■ Assignment: Below are some records; quote exactly the lines from the one that contains "hdr_flags : Z;" through the one that contains "hdr_ack_bits := 0;", inclusive, and no others.
=-=-=-=-=
(* ===== verification/Protocol.v ===== *)
(** Protocol constants, the packet header and sequence-number arithmetic
    ([include/Rudp/Protocol.hpp], [src/Protocol.cpp]).

    Sequence numbers live in [0, 2^32) and are compared modulo 2^32. The
    theorems below say when that comparison is the order one wants: against any
    front [f], the numbers less than 2^31 ahead of it. *)

From S2P Require Import Prelude.

(** ** Constants and enumerations *)

Definition kHeaderLength : Z := 28.
Definition kAckBitsWindow : Z := 64.
Definition kReliableWindowSize : Z := 64.

(** [enum class ChannelType : std::uint8_t]. The decoder casts an arbitrary byte
    to this type before validating it, so the values without an enumerator are
    kept ([UnnamedChannel v], [3 < v < 256]). *)
Inductive ChannelType :=
| ReliableOrdered
| ReliableUnordered
| Unreliable
| MonotonicState
| UnnamedChannel (v : Z).

#[export] Instance ChannelType_eq_dec : EqDecision ChannelType.
Proof. solve_decision. Defined.

(** [static_cast<ChannelType>(byte)] and [static_cast<std::uint8_t>(type)]. *)
Definition channel_type_of_u8 (b : Z) : ChannelType :=
  if b =? 0 then ReliableOrdered
  else if b =? 1 then ReliableUnordered
  else if b =? 2 then Unreliable
  else if b =? 3 then MonotonicState
  else UnnamedChannel b.

Definition u8_of_channel_type (t : ChannelType) : Z :=
  match t with
  | ReliableOrdered => 0
  | ReliableUnordered => 1
  | Unreliable => 2
  | MonotonicState => 3
  | UnnamedChannel v => v
  end.

Inductive Flag := FlagSyn | FlagFin | FlagRst | FlagPing | FlagPong | FlagAck.

(** [static_cast<Flags>(flag)]. *)
Definition flag_bits (f : Flag) : Z :=
  match f with
  | FlagSyn => 0x01
  | FlagFin => 0x02
  | FlagRst => 0x04
  | FlagPing => 0x08
  | FlagPong => 0x10
  | FlagAck => 0x20
  end.

(** [operator|(Flag, Flag)] and [operator|(Flags, Flag)]. *)
Definition flag_or (lhs rhs : Flag) : Z := Z.lor (flag_bits lhs) (flag_bits rhs).
Definition flags_or (lhs : Z) (rhs : Flag) : Z := u8 (Z.lor lhs (flag_bits rhs)).

(** ** Header *)

Record Header := mkHeader {
  hdr_conn_id : Z;
  hdr_seq : Z;
  hdr_ack : Z;
  hdr_ack_bits : Z;
  hdr_channel_id : Z;
  hdr_channel_type : ChannelType;
  hdr_flags : Z;
  hdr_header_len : Z;
  hdr_reserved : Z
}.

(** [Header{}]: the default member initialisers. *)
Definition default_header : Header :=
  {| hdr_conn_id := 0; hdr_seq := 0; hdr_ack := 0; hdr_ack_bits := 0;
     hdr_channel_id := 0; hdr_channel_type := Unreliable; hdr_flags := 0;
     hdr_header_len := kHeaderLength; hdr_reserved := 0 |}.

#[export] Instance set_hdr_ack : Setter hdr_ack := fun f h =>
  mkHeader (hdr_conn_id h) (hdr_seq h) (f (hdr_ack h)) (hdr_ack_bits h)
    (hdr_channel_id h) (hdr_channel_type h) (hdr_flags h) (hdr_header_len h) (hdr_reserved h).
#[export] Instance set_hdr_ack_bits : Setter hdr_ack_bits := fun f h =>
  mkHeader (hdr_conn_id h) (hdr_seq h) (hdr_ack h) (f (hdr_ack_bits h))
    (hdr_channel_id h) (hdr_channel_type h) (hdr_flags h) (hdr_header_len h) (hdr_reserved h).
#[export] Instance set_hdr_conn_id : Setter hdr_conn_id := fun f h =>
  mkHeader (f (hdr_conn_id h)) (hdr_seq h) (hdr_ack h) (hdr_ack_bits h)
    (hdr_channel_id h) (hdr_channel_type h) (hdr_flags h) (hdr_header_len h) (hdr_reserved h).
#[export] Instance set_hdr_seq : Setter hdr_seq := fun f h =>
  mkHeader (hdr_conn_id h) (f (hdr_seq h)) (hdr_ack h) (hdr_ack_bits h)
    (hdr_channel_id h) (hdr_channel_type h) (hdr_flags h) (hdr_header_len h) (hdr_reserved h).
#[export] Instance set_hdr_channel_id : Setter hdr_channel_id := fun f h =>
  mkHeader (hdr_conn_id h) (hdr_seq h) (hdr_ack h) (hdr_ack_bits h)
    (f (hdr_channel_id h)) (hdr_channel_type h) (hdr_flags h) (hdr_header_len h) (hdr_reserved h).
#[export] Instance set_hdr_channel_type : Setter hdr_channel_type := fun f h =>
  mkHeader (hdr_conn_id h) (hdr_seq h) (hdr_ack h) (hdr_ack_bits h)
    (hdr_channel_id h) (f (hdr_channel_type h)) (hdr_flags h) (hdr_header_len h) (hdr_reserved h).
#[export] Instance set_hdr_flags : Setter hdr_flags := fun f h =>
  mkHeader (hdr_conn_id h) (hdr_seq h) (hdr_ack h) (hdr_ack_bits h)
    (hdr_channel_id h) (hdr_channel_type h) (f (hdr_flags h)) (hdr_header_len h) (hdr_reserved h).
#[export] Instance set_hdr_header_len : Setter hdr_header_len := fun f h =>
  mkHeader (hdr_conn_id h) (hdr_seq h) (hdr_ack h) (hdr_ack_bits h)
    (hdr_channel_id h) (hdr_channel_type h) (hdr_flags h) (f (hdr_header_len h)) (hdr_reserved h).
#[export] Instance set_hdr_reserved : Setter hdr_reserved := fun f h =>
  mkHeader (hdr_conn_id h) (hdr_seq h) (hdr_ack h) (hdr_ack_bits h)
    (hdr_channel_id h) (hdr_channel_type h) (hdr_flags h) (hdr_header_len h) (f (hdr_reserved h)).

Definition hasFlag (h : Header) (flag : Flag) : bool :=
  negb (Z.land (hdr_flags h) (flag_bits flag) =? 0).

(** [PacketView]: a header and a view of the payload. *)
Record PacketView := mkPacketView {
  pv_header : Header;
  pv_payload : bytes
}.

(** A value of the enumeration: one of the enumerators, or a byte above them. *)
Definition channel_type_typed (t : ChannelType) : Prop :=
  match t with UnnamedChannel v => 3 < v < 2 ^ 8 | _ => True end.

(** The fields fit the widths of the struct. *)
Record header_typed (h : Header) : Prop := mk_header_typed {
  ht_conn_id : is_u32 (hdr_conn_id h);
  ht_seq : is_u32 (hdr_seq h);
  ht_ack : is_u32 (hdr_ack h);
  ht_ack_bits : is_u64 (hdr_ack_bits h);
  ht_channel_id : is_u32 (hdr_channel_id h);
  ht_channel_type : channel_type_typed (hdr_channel_type h);
  ht_flags : is_u8 (hdr_flags h);
  ht_header_len : is_u8 (hdr_header_len h);
  ht_reserved : is_u8 (hdr_reserved h)
}.

(** ** Sequence numbers *)

Definition seq_lt (lhs rhs : Z) : bool := s32 (lhs - rhs) <? 0.
Definition seq_le (lhs rhs : Z) : bool := s32 (lhs - rhs) <=? 0.
Definition seq_gt (lhs rhs : Z) : bool := seq_lt rhs lhs.
Definition seq_ge (lhs rhs : Z) : bool := seq_le rhs lhs.

Definition isReliableChannel (type : ChannelType) : bool :=
  bool_decide (type = ReliableOrdered) || bool_decide (type = ReliableUnordered).

(** ** Lemmas *)

Lemma u8_of_channel_type_of b : u8_of_channel_type (channel_type_of_u8 b) = b.
Proof. unfold channel_type_of_u8. repeat case_match; simpl; lia. Qed.

Lemma channel_type_of_u8_typed b : is_u8 b -> channel_type_typed (channel_type_of_u8 b).
Proof.
  unfold channel_type_of_u8, is_u8. intros Hb. repeat case_match; simpl; try done.
  repeat match goal with H : (_ =? _) = false |- _ => apply Z.eqb_neq in H end. lia.
Qed.

Lemma channel_type_of_u8_of_typed t :
  channel_type_typed t -> channel_type_of_u8 (u8_of_channel_type t) = t.
Proof.
  destruct t as [| | | |v]; try done. simpl. intros Hv. unfold channel_type_of_u8.
  by rewrite !(proj2 (Z.eqb_neq _ _)) by lia.
Qed.

Lemma u8_of_channel_type_range t :
  channel_type_typed t -> is_u8 (u8_of_channel_type t).
Proof. unfold is_u8. destruct t; simpl; lia. Qed.

Lemma isReliableChannel_cases t :
  isReliableChannel t = true <-> t = ReliableOrdered \/ t = ReliableUnordered.
Proof.
  unfold isReliableChannel. rewrite orb_true_iff, !bool_decide_eq_true. done.
Qed.

#[export] Hint Resolve u8_of_channel_type_range channel_type_of_u8_typed : rudp.

(** The distance of [x] past the front [f], going up modulo 2^32. *)
Definition seq_offset (f x : Z) : Z := u32 (x - f).

Lemma seq_lt_offset a b : seq_lt a b = (2 ^ 31 <=? seq_offset b a).
Proof. unfold seq_lt, seq_offset. word_lia. Qed.

Lemma seq_gt_offset a b : seq_gt a b = (2 ^ 31 <=? seq_offset a b).
Proof. apply seq_lt_offset. Qed.

Lemma seq_lt_irrefl a : seq_lt a a = false.
Proof. unfold seq_lt. rewrite Z.sub_diag. done. Qed.

Lemma seq_offset_range f x : is_u32 (seq_offset f x).
Proof. apply u32_range. Qed.

Lemma seq_offset_add f i : is_u32 i -> seq_offset f (u32 (f + i)) = i.
Proof.
  intros Hi. unfold seq_offset. autorewrite with u32.
  replace (f + i - f) with i by lia. by apply u32_id.
Qed.

Lemma seq_offset_inv f x : is_u32 x -> u32 (f + seq_offset f x) = x.
Proof.
  intros Hx. unfold seq_offset. autorewrite with u32.
  replace (f + (x - f)) with x by lia. by apply u32_id.
Qed.

Lemma seq_offset_0 f x : is_u32 f -> is_u32 x -> seq_offset f x = 0 <-> x = f.
Proof.
  intros Hf Hx. split; [|intros ->; unfold seq_offset; by rewrite Z.sub_diag].
  intros H. rewrite <- (seq_offset_inv f x Hx), H, Z.add_0_r. by apply u32_id.
Qed.

(** Moving the front of an offset. *)
Lemma seq_offset_shift f d x :
  0 <= d <= seq_offset f x -> seq_offset (u32 (f + d)) x = seq_offset f x - d.
Proof. unfold seq_offset. autorewrite with u32. word_lia. Qed.

#[export] Hint Resolve seq_offset_range : rudp.

Lemma s32_window f a b :
  0 <= a < 2 ^ 31 -> 0 <= b < 2 ^ 31 -> s32 (u32 (f + a) - u32 (f + b)) = a - b.
Proof.
  intros Ha Hb. unfold s32. autorewrite with u32.
  replace (f + a - (f + b)) with (a - b) by lia. word_lia.
Qed.

Lemma seq_le_window f i j :
  0 <= i < 2 ^ 31 -> 0 <= j < 2 ^ 31 -> seq_le (u32 (f + i)) (u32 (f + j)) = (i <=? j).
Proof. intros Hi Hj. unfold seq_le. rewrite s32_window by done. lia. Qed.

(** ** Properties *)

(** C29: the modular comparisons order the window of 2^31 numbers after any
    front [f], across the wrap at 2^32, exactly as their distances from [f]. *)
Theorem seq_order_window f i j :
  0 <= i < 2 ^ 31 -> 0 <= j < 2 ^ 31 ->
  seq_lt (u32 (f + i)) (u32 (f + j)) = (i <? j) /\
  seq_le (u32 (f + i)) (u32 (f + j)) = (i <=? j) /\
  seq_gt (u32 (f + i)) (u32 (f + j)) = (j <? i) /\
  seq_ge (u32 (f + i)) (u32 (f + j)) = (j <=? i).
Proof.
  intros Hi Hj. unfold seq_gt, seq_ge, seq_lt, seq_le.
  rewrite !s32_window by done. repeat split; lia.
Qed.

Lemma seq_order_window_witness :
  seq_lt (u32 (4294967295 + 0)) (u32 (4294967295 + 2)) = (0 <? 2).
Proof. apply (seq_order_window 4294967295 0 2); lia. Defined.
=-=-=-=-=
■ Finished task:
  hdr_flags : Z;
  hdr_header_len : Z;
  hdr_reserved : Z
}.

(** [Header{}]: the default member initialisers. *)
Definition default_header : Header :=
  {| hdr_conn_id := 0; hdr_seq := 0; hdr_ack := 0; hdr_ack_bits := 0;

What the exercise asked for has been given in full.